* Dataset entries *
◇ ◇ ◇
(* ===== verification/NodeLink.v ===== *)
(** * Two nodes become peers

    The three handshake messages between two nodes over a TCP connection, through
    the handlers of both: what each writes, and the state both are left in, which
    is the one the delivery of user data starts from. *)

From S2P Require Import Identity.
From S2P Require Import Prelude Protocol Stream Sha256 Session Peer RelayAuth RelayManager Metrics Reconnect.
From S2P Require Import Config NodeState NodeChannel NodeHeartbeat NodeRecv NodeHandshake NodeDiscovery.
From S2P Require Import NodeDispatch NodeTransfer.

Section link.
Context {NL : Noise} {LW : NoiseLaws NL} {W : World}.

Definition tcp_key (addr : Addr) : gostring := stateKey_of "tcp" (a_str addr).

Definition handshake_write (c : ConnRef) (msg : bytes) : effect := TCPWrite c (EncodeTCPFrame (BuildHandshakePacket msg)).

(** The node accepts another peer. *)
Definition has_room (n : Node) : Prop := MaxPeers (n_Config n) ≤ 0 ∨ PeerStore_Count (Peers n) < MaxPeers (n_Config n).

(** What a completed handshake with an unknown peer starts. *)
Definition connected_log (n : Node) (r : PeerRef) (id : gostring) : list effect :=
  [Go (TaskDiscoveryRequest r); Go (TaskSyncChannels id)]
  ++ (if has_onPeerConnected n then [Go (TaskConnected id 0)] else []).

(** The peer is linked over the TCP connection [c] with the session [s]. *)
Definition linked_tcp (n : Node) (addr : Addr) (id : gostring) (c : ConnRef) (s : Session) (r : PeerRef) : Prop :=
  ∃ p sr, peer_heap n !! r = Some p ∧ Transport p = "tcp"%string ∧ Conn p = Some c ∧ Peer_Session p = Some sr
  ∧ linked n addr id r sr s None.

Lemma registerRelayCandidate_tcp id addr n :
  a_kind addr = AddrTCP → registerRelayCandidate id addr n = Some ((), n).
Proof.
  intros Hk. unfold registerRelayCandidate. run. destruct (n_relayManager n); [|done].
  by rewrite bool_decide_true by (rewrite Hk; done).
Qed.

Lemma handle_new_peer_tcp n c addr sr s id key responded :
  a_kind addr = AddrTCP → sess_heap n !! sr = Some s → has_room n →
  ∃ n' r, handle_new_peer (Some c) addr "tcp" sr (a_str addr) id key responded n = Some ((), n')
  ∧ linked_tcp n' addr id c s r ∧ n_log n' = n_log n ++ connected_log n r id
  ∧ pendingHandshakes n' = delete key (pendingHandshakes n)
  ∧ n_Config n' = n_Config n ∧ localChannelSet n' = localChannelSet n.
Proof.
  intros Hk Hs Hroom. unfold handle_new_peer. run. cbv zeta.
  assert ((0 <? MaxPeers (n_Config n)) && (MaxPeers (n_Config n) <=? PeerStore_Count (Peers n)) = false) as Hfree.
  { apply andb_false_iff. destruct Hroom; [left; by apply Z.ltb_ge|right; by apply Z.leb_gt]. }
  match goal with |- context [if ?b then short8 id else _] => change b with
    ((0 <? MaxPeers (n_Config n)) && (MaxPeers (n_Config n) <=? PeerStore_Count (Peers n))) end.
  rewrite Hfree, now_bind. erewrite bind_run by reflexivity. run.
  rewrite (bind_run _ _ _ _ _ (registerRelayCandidate_tcp _ _ _ Hk)). run.
  rewrite bool_decide_false by done.
  assert (∀ n1 r, Peers n1 = <[id := r]> (Peers n) → addrToPeer n1 = <[a_str addr := id]> (addrToPeer n) →
    sess_heap n1 = sess_heap n → (∃ mode target now, peer_heap n1 !! r
      = Some (NewPeer id (Some addr) (a_str addr) (Some c) "tcp" mode target (Some sr) now)) →
    linked_tcp n1 addr id c s r) as Hlinked.
  { intros n1 r1 E1 E2 E3 (mode & target & now & Hp). eexists _, sr. split; [done|]. split_and!; try done.
    split; [by rewrite E2, lookup_insert_eq|by rewrite E1, lookup_insert_eq| |by rewrite E3]. eauto. }
  unfold connected_log. destruct (has_onPeerConnected n); (eexists _, _; split; [reflexivity|]);
    (split; [apply Hlinked; try reflexivity; do 3 eexists; apply lookup_insert_eq|]);
    (split_and!; [cbn; by rewrite <- ?app_assoc|reflexivity..]).
Qed.

Lemma node_log_nil n : n <| n_log ::= λ l, l ++ [] |> = n.
Proof. destruct n. unfold set_field. cbn. by rewrite app_nil_r. Qed.

Lemma sendRaw_tcp c addr packet n :
  ∃ err, sendRaw (Some c) (Some addr) "tcp" packet n
  = Some (err, n <| n_log ::= λ l, l ++ [TCPWrite c (EncodeTCPFrame packet)] |>).
Proof. unfold sendRaw, writeTCPPacket. rewrite bool_decide_true by done. eexists. reflexivity. Qed.

(** A message that is answered but does not complete the handshake. *)
Lemma processHandshake_reply n n1 c addr h h' payload m :
  get_or_create_handshake (tcp_key addr) n = Some (Some h, n1) → ProcessMessage h payload = (h', Ok (Some m, None)) →
  processHandshake (Some c) addr "tcp" payload n
  = Some ((), n1 <| pendingHandshakes ::= <[tcp_key addr := h']> |> <| n_log ::= λ l, l ++ [handshake_write c m] |>).
Proof.
  intros Hg Hm. unfold processHandshake. cbv zeta. fold (tcp_key addr). rewrite (bind_run _ _ _ _ _ Hg), Hm, modify_bind.
  match goal with |- context [sendRaw _ _ _ ?packet ≫= _] =>
    match goal with |- context [(_ ≫= _) ?n2] => destruct (sendRaw_tcp c addr packet n2) as [err Hs] end end.
  erewrite bind_run by (by rewrite (bind_run _ _ _ _ _ Hs)). done.
Qed.

(** A message that completes it with an unknown peer. *)
Lemma processHandshake_complete n n1 c addr h h' payload m s :
  a_kind addr = AddrTCP → has_room n1 →
  get_or_create_handshake (tcp_key addr) n = Some (Some h, n1) → ProcessMessage h payload = (h', Ok (m, Some s)) →
  Peers n1 !! peerID_of_key (RemotePublicKey s) = None →
  ∃ n' r, processHandshake (Some c) addr "tcp" payload n = Some ((), n')
  ∧ linked_tcp n' addr (peerID_of_key (RemotePublicKey s)) c s r
  ∧ n_log n' = n_log n1 ++ map (handshake_write c) (option_list m)
                 ++ connected_log n1 r (peerID_of_key (RemotePublicKey s))
  ∧ pendingHandshakes n' !! tcp_key addr = None
  ∧ n_Config n' = n_Config n1 ∧ localChannelSet n' = localChannelSet n1.
Proof.
  intros Hk Hroom Hg Hm Hnew. unfold processHandshake. cbv zeta. fold (tcp_key addr).
  rewrite (bind_run _ _ _ _ _ Hg), Hm, modify_bind.
  set (id := peerID_of_key _) in *. set (n2 := n1 <| pendingHandshakes ::= _ |>).
  assert (∃ n3, (match m with
     | Some msg => _ ← sendRaw (Some c) (Some addr) "tcp" (BuildHandshakePacket msg); mret ()
     | None => mret () end) n2 = Some ((), n3) ∧ n3 = n2 <| n_log ::= λ l, l ++ map (handshake_write c) (option_list m) |>)
    as (n3 & Hsend & En3).
  { destruct m as [msg|]; cbn.
    - destruct (sendRaw_tcp c addr (BuildHandshakePacket msg) n2) as [err Hs].
      eexists. by rewrite (bind_run _ _ _ _ _ Hs).
    - eexists. split; [done|]. by rewrite node_log_nil. }
  rewrite (bind_run _ _ _ _ _ Hsend). erewrite bind_run by reflexivity. rewrite get_peer_bind.
  subst n3. cbn [Peers]. match goal with |- context [Peers ?n4 !! id] => change (Peers n4) with (Peers n1); set (n5 := n4) end.
  rewrite Hnew.
  destruct (handle_new_peer_tcp n5 c addr (fresh (dom (sess_heap n1))) s id (tcp_key addr) (bool_decide (is_Some m)))
    as (n' & r & Hrun & Hl & Hlog & Hp & Hc & Hch); [done|apply lookup_insert_eq|done|].
  exists n', r. split; [done|]. split; [done|]. rewrite Hlog, Hp, lookup_delete_eq, Hc, Hch.
  split_and!; try done. cbn. by rewrite <- app_assoc.
Qed.

Lemma pending_found key h n : pendingHandshakes n !! key = Some h → get_or_create_handshake key n = Some (Some h, n).
Proof. intros H. unfold get_or_create_handshake. rewrite get_bind. by rewrite H. Qed.

(** The responder side of a node that is about to be called. *)
Definition responder_of (n : Node) : res HandshakeState :=
  NewResponderHandshake (NoisePrivateKey (n_Identity n)) (NoisePublicKey (n_Identity n)) (NetworkPassword (n_Config n))
    (entropy (n_draws n)) (Unix (clock (n_ticks n))).

Lemma pending_created key h n :
  pendingHandshakes n !! key = None → responder_of n = Ok h →
  get_or_create_handshake key n
  = Some (Some h, n <| n_draws ::= S |> <| n_ticks ::= S |> <| pendingHandshakes ::= <[key := h]> |>).
Proof.
  intros H Hr. unfold get_or_create_handshake. rewrite get_bind, H, draw_bind, now_bind.
  change (NewResponderHandshake _ _ _ _ _) with (responder_of n). by rewrite Hr.
Qed.

Definition node_peerID (n : Node) : gostring := peerID_of_key (NoisePublicKey (n_Identity n)).

Lemma subslice_whole {A} (l : list A) n : len l = n → subslice l 0 n = l.
Proof. intros <-. unfold subslice. rewrite Z.sub_0_r. cbn [Z.to_nat drop]. apply take_ge. rewrite length_len. lia. Qed.

(** The public key belongs to the private key. *)
Definition good_keys (i : Identity) : Prop :=
  len (NoisePublicKey i) = 32 ∧ key_pair (NoisePrivateKey i) (NoisePublicKey i).

(** Every identity the program makes or loads has such keys: [curve25519.ScalarBaseMult]
    is what the noise package computes public keys with. *)
Lemma identity_good_keys `{!Ed25519, !Curve25519, !KeyLaws} i :
  (∀ k, ScalarBaseMult k = dh_public k) → identity_wf i → good_keys i.
Proof.
  intros Hdh Hwf. destruct (identity_wf_shape i Hwf) as (Hl & _ & Hp & Hn & Hl32 & _). split; [done|]. unfold key_pair.
  rewrite subslice_whole by done. rewrite subslice_whole; [by rewrite Hn, Hdh|].
  rewrite Hp. change 32%nat with (Z.to_nat 32). rewrite len_take by lia. lia.
Qed.

(** The three messages through the handlers of both nodes. *)
Lemma handshake_exchange nA nB cA cB addrA addrB rnd t hI m1 hR :
  a_kind addrA = AddrTCP → a_kind addrB = AddrTCP →
  good_keys (n_Identity nA) → good_keys (n_Identity nB) →
  NewInitiatorHandshake (NoisePrivateKey (n_Identity nA)) (NoisePublicKey (n_Identity nA))
    (NetworkPassword (n_Config nA)) rnd t = Ok (hI, m1) →
  pendingHandshakes nA !! tcp_key addrB = Some hI →
  NetworkPassword (n_Config nB) = NetworkPassword (n_Config nA) →
  pendingHandshakes nB !! tcp_key addrA = None → responder_of nB = Ok hR →
  has_room nA → has_room nB → Peers nA !! node_peerID nB = None → Peers nB !! node_peerID nA = None →
  ∃ m2 m3 nB1 nA' nB' sA sB rA rB,
    (processHandshake (Some cB) addrA "tcp" m1 nB = Some ((), nB1) ∧ n_log nB1 = n_log nB ++ [handshake_write cB m2])
    ∧ (processHandshake (Some cA) addrB "tcp" m2 nA = Some ((), nA')
       ∧ n_log nA' = n_log nA ++ handshake_write cA m3 :: connected_log nA rB (node_peerID nB))
    ∧ (processHandshake (Some cB) addrA "tcp" m3 nB1 = Some ((), nB')
       ∧ n_log nB' = n_log nB1 ++ connected_log nB rA (node_peerID nA))
    ∧ (linked_tcp nA' addrB (node_peerID nB) cA sA rB ∧ linked_tcp nB' addrA (node_peerID nA) cB sB rA)
    ∧ (sess_synced sA sB ∧ sess_synced sB sA)
    ∧ pendingHandshakes nA' !! tcp_key addrB = None ∧ pendingHandshakes nB' !! tcp_key addrA = None.
Proof.
  intros HkA HkB [HlA KA] [HlB KB] HI HpA Hpw HpB HR HroomA HroomB HnewA HnewB.
  pose proof HR as HR'. unfold responder_of in HR'. rewrite Hpw in HR'.
  destruct (handshake_messages _ _ _ _ _ _ _ _ _ _ _ _ KA KB (entropy_len _) HI HR')
    as (m2 & m3 & hR1 & hI' & hR' & sI & sR & E1 & E2 & E3 & Hs1 & Hs2 & K1 & K2 & _).
  rewrite subslice_whole in K1 by done. rewrite subslice_whole in K2 by done.
  pose proof (processHandshake_reply nB _ cB addrA hR hR1 m1 m2 (pending_created _ _ _ HpB HR) E1) as HB1.
  set (nB1 := _ <| n_log ::= _ |>) in HB1.
  destruct (processHandshake_complete nA nA cA addrB hI hI' m2 (Some m3) sI)
    as (nA' & rB & HrunA & HlinkA & HlogA & HpendA & _); try done; [by apply pending_found|by rewrite K1|].
  destruct (processHandshake_complete nB1 nB1 cB addrA hR1 hR' m3 None sR)
    as (nB' & rA & HrunB & HlinkB & HlogB & HpendB & _); try done;
    [by apply pending_found, lookup_insert_eq|by rewrite K2|].
  rewrite K1 in HlinkA, HlogA. rewrite K2 in HlinkB, HlogB.
  exists m2, m3, nB1, nA', nB', sI, sR, rA, rB. by split_and!.
Qed.

(** C2: Two nodes of one network become peers over TCP.  Both nodes' public keys belong
    to their private keys, as those of every identity of the program do
    ([identity_good_keys]); neither knows the other, both have room.  Node A dialled B and holds the
    initiator's state; the three handshake messages go through the packet
    handlers of both.  B answers the first, A answers the second and records B
    under the identifier derived from B's key, B records A on the third; both
    start discovery and channel synchronisation and tell the application, neither
    keeps a pending handshake, and each session opens what the other seals: the
    state from which user data is delivered both ways. *)
Theorem node_handshake nA nB cA cB addrA addrB rnd t hI m1 hR :
  a_kind addrA = AddrTCP → a_kind addrB = AddrTCP →
  good_keys (n_Identity nA) → good_keys (n_Identity nB) →
  NewInitiatorHandshake (NoisePrivateKey (n_Identity nA)) (NoisePublicKey (n_Identity nA))
    (NetworkPassword (n_Config nA)) rnd t = Ok (hI, m1) →
  pendingHandshakes nA !! tcp_key addrB = Some hI →
  NetworkPassword (n_Config nB) = NetworkPassword (n_Config nA) →
  pendingHandshakes nB !! tcp_key addrA = None → responder_of nB = Ok hR →
  has_room nA → has_room nB → Peers nA !! node_peerID nB = None → Peers nB !! node_peerID nA = None →
  ∃ m2 m3 nB1 nA' nB' sA sB rA rB,
    (processHandshake (Some cB) addrA "tcp" m1 nB = Some ((), nB1) ∧ n_log nB1 = n_log nB ++ [handshake_write cB m2])
    ∧ (processHandshake (Some cA) addrB "tcp" m2 nA = Some ((), nA')
       ∧ n_log nA' = n_log nA ++ handshake_write cA m3 :: connected_log nA rB (node_peerID nB))
    ∧ (processHandshake (Some cB) addrA "tcp" m3 nB1 = Some ((), nB')
       ∧ n_log nB' = n_log nB1 ++ connected_log nB rA (node_peerID nA))
    ∧ (linked_tcp nA' addrB (node_peerID nB) cA sA rB ∧ linked_tcp nB' addrA (node_peerID nA) cB sB rA)
    ∧ (sess_synced sA sB ∧ sess_synced sB sA)
    ∧ pendingHandshakes nA' !! tcp_key addrB = None ∧ pendingHandshakes nB' !! tcp_key addrA = None.
Proof. apply handshake_exchange. Qed.

End link.

Module LinkWitness.
Import ToyNoise TransferWitness.

(** A node of the network "pw" that knows nobody. *)
Definition lone_node (own : byte) (pending : gmap gostring HandshakeState) : Node :=
  demo_node own [] toy_session (str "chat") <| Peers := ∅ |> <| peer_heap := ∅ |> <| sess_heap := ∅ |>
    <| addrToPeer := ∅ |> <| pendingHandshakes := pending |>.

Definition addr_a : Addr := MkAddr AddrTCP (str "10.0.0.1:7000").
Definition addr_b : Addr := MkAddr AddrTCP (str "10.0.0.2:7000").

Definition dialled : HandshakeState :=
  MkHandshake (toy_advance (MkToyHS true 0 (prologue_of (str "pw")) (key x0a) []) []) true false 7.

Lemma node_handshake_witness :
  let nA := lone_node x0a {[ tcp_key addr_b := dialled ]} in
  let nB := lone_node x0b ∅ in
  ∃ m2 m3 nB1 nA' nB' sA sB rA rB,
    (processHandshake (Some 1%positive) addr_a "tcp" [x01] nB = Some ((), nB1)
     ∧ n_log nB1 = n_log nB ++ [handshake_write 1 m2])
    ∧ (processHandshake (Some 1%positive) addr_b "tcp" m2 nA = Some ((), nA')
       ∧ n_log nA' = n_log nA ++ handshake_write 1 m3 :: connected_log nA rB (node_peerID nB))
    ∧ (processHandshake (Some 1%positive) addr_a "tcp" m3 nB1 = Some ((), nB')
       ∧ n_log nB' = n_log nB1 ++ connected_log nB rA (node_peerID nA))
    ∧ (linked_tcp nA' addr_b (node_peerID nB) 1 sA rB ∧ linked_tcp nB' addr_a (node_peerID nA) 1 sB rA)
    ∧ (sess_synced sA sB ∧ sess_synced sB sA)
    ∧ pendingHandshakes nA' !! tcp_key addr_b = None ∧ pendingHandshakes nB' !! tcp_key addr_a = None.
Proof.
  intros nA nB. eapply (node_handshake nA nB 1 1 addr_a addr_b [] 7 dialled [x01]);
    [reflexivity|reflexivity|split; reflexivity|split; reflexivity|reflexivity|apply lookup_singleton_eq|reflexivity
    |apply lookup_empty|reflexivity| | |apply lookup_empty|apply lookup_empty].
  - right. vm_compute. reflexivity.
  - right. vm_compute. reflexivity.
Defined.

End LinkWitness.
◇ ◇ ◇
* Work order *
Starting at the line with "nA) 1 sB rA)", retype each line through the final one in the data above, unchanged and with nothing added.

* Expected output *
    ∧ (linked_tcp nA' addr_b (node_peerID nB) 1 sA rB ∧ linked_tcp nB' addr_a (node_peerID nA) 1 sB rA)
    ∧ (sess_synced sA sB ∧ sess_synced sB sA)
    ∧ pendingHandshakes nA' !! tcp_key addr_b = None ∧ pendingHandshakes nB' !! tcp_key addr_a = None.
Proof.
  intros nA nB. eapply (node_handshake nA nB 1 1 addr_a addr_b [] 7 dialled [x01]);
    [reflexivity|reflexivity|split; reflexivity|split; reflexivity|reflexivity|apply lookup_singleton_eq|reflexivity
    |apply lookup_empty|reflexivity| | |apply lookup_empty|apply lookup_empty].
  - right. vm_compute. reflexivity.
  - right. vm_compute. reflexivity.
Defined.

End LinkWitness.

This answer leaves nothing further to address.